Esta mañana, como tantas mañanas que ni recuerda cuántas, ha vuelto a abrir el periódico manoseado y, cuidadoso, ha vuelto a releer noticias que ya sabe de memoria, pero que lee con la misma sorpresa y novedad que el primer día que lo abrió. Terminada la lectura, se viste, cala el sombrero y baja al muelle. Lo recorre entero. Llega al final, se para, hace visera con su mano huesuda y contempla en el horizonte la barrera de nubes que rodea la isla desde hace años.

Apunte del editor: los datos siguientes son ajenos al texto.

(** The node is at the tip: judged so, or, before any judgement, within the
    tolerance of the best round. *)
Definition at_tip (u : Upstream) (best tol : Z) : Prop :=
  up_Health u = HealthSynced ∨
  (up_Health u ≠ HealthLagging ∧ best <= up_LastRound u + tol).

Record Serves (u : Upstream) (c : RequestClass) (best tol : Z) : Prop := {
  sv_usable : up_Excluded u = false ∧ Reachable (up_Health u) = true ∧ up_Draining u = false;
  sv_stats : st_BreakerOpen (up_Stats u) = false ∧ st_Throttled (up_Stats u) = false ∧
             (Heavy c = true → st_Busy (up_Stats u) = false);
  sv_local : rc_LocalOnly c = true → up_Kind u = KindLocal;
  sv_history : rc_TimeTravel c = true → cap_TimeTravel (up_Caps u) = true;
  sv_round : ∀ r, rc_Round c = Some r → earliest u c <= r <= up_LastRound u ∧ rc_RoundHigh c <= up_LastRound u;
  sv_tip : (rc_Round c = None ∧ rc_LocalOnly c = false) ∨
           (isSome (rc_Round c) = true ∧ from_option sn_Latest false (rc_SimNeeds c) = true) →
           at_tip u best tol;
  sv_wait : ∀ w, rc_WaitAfter c = Some w → w <= up_LastRound u + 1;
  sv_dev : rc_NeedsDev c = true → cap_DeveloperAPI (up_Caps u) = true;
  sv_sim : ∀ n, rc_SimNeeds c = Some n → Fits n (up_Caps u) = true;
  sv_follow : rc_Broadcast c = true → cap_FollowMode (up_Caps u) = false
}.

(** *** Lemmas *)

Lemma windowCovers_earliest u c r :
  upstream_ok u → 0 <= r → windowCovers u c r = true ↔ earliest u c <= r.
Proof.
  intros [[Hl Hl'] Ho Hb] Hr. unfold windowCovers, earliest, stateWindowCovers, stateOldest.
  destruct (cap_TimeTravel (up_Caps u)), (rc_HistoryAnyRound c); simpl; try lia;
    (destruct (rc_RoundWindow c); simpl; try lia;
     destruct (cap_MaxAcctLookback (up_Caps u) =? 0); try lia;
     destruct (Z.ltb_spec (cap_MaxAcctLookback (up_Caps u)) (up_LastRound u));
       try rewrite (wu64_id (up_LastRound u - _)) by mlia; rewrite ?wu64_id by mlia; lia).
Qed.

Lemma inSync_at_tip u best tol :
  is_u64 (up_LastRound u + tol) → inSync u best tol = true ↔ at_tip u best tol.
Proof.
  intros Hu. unfold inSync, at_tip, synced. rewrite wu64_id by done.
  destruct (up_Health u); rewrite ?Z.leb_le; naive_solver.
Qed.

(** One guard of the code: "if b then false else rest". *)
Lemma guard_true (b rest : bool) : (if b then false else rest) = true ↔ b = false ∧ rest = true.
Proof. destruct b; naive_solver. Qed.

Se gira. Camina hacia el viejo mercante oxidado. Recorre despacio sus formas de proa a popa. Se encamina hacia el tinglado. Esta mañana, como tantas mañanas que ni recuerda cuántas, se dirige al capataz.

¿Descansando?. Descansando, es la respuesta. ¿Entonces ya está cargado?. Cargado está, Don Sindo. ¿Cuándo sale?. Toca ahora, según ese rito que dura años, que el capataz le diga que a la noche, que con el cambio de marea sale.

Algo, sin embargo, se ha quebrado en este hombre. Tal vez ya no aguante más la espera de años. Tal vez haya terminado por entender que las nubes no se irán y que ni este saldrá, ni nunca llegarán más barcos.

Tal vez por eso, en lugar de que a la noche, que con el cambio de marea sale, se levanta despacioso, se dirige hacia Don Sindo, salvando los escasos pasos que les separan, y casi juntando las dos caras, en voz baja, pero intensa, le larga un carajo Don Sindo, que ya está bien de pendejadas, que aquí ni entran barcos, ni este sale.

Don Sindo palidece, si es que puede hacerlo una piel tan blanca. Se gira hacia el carguero oxidado, repasa sus formas de proa a popa. Camina hacia el final del muelle y, con la mano, hace visera para contemplar la barrera de nubes que cerca la isla.

Su figura poco a poco se desvanece. Desde el tinglado solo aciertan a ver un jirón de nube, una nube blanca que la brisa, perezosa, va arrastrando.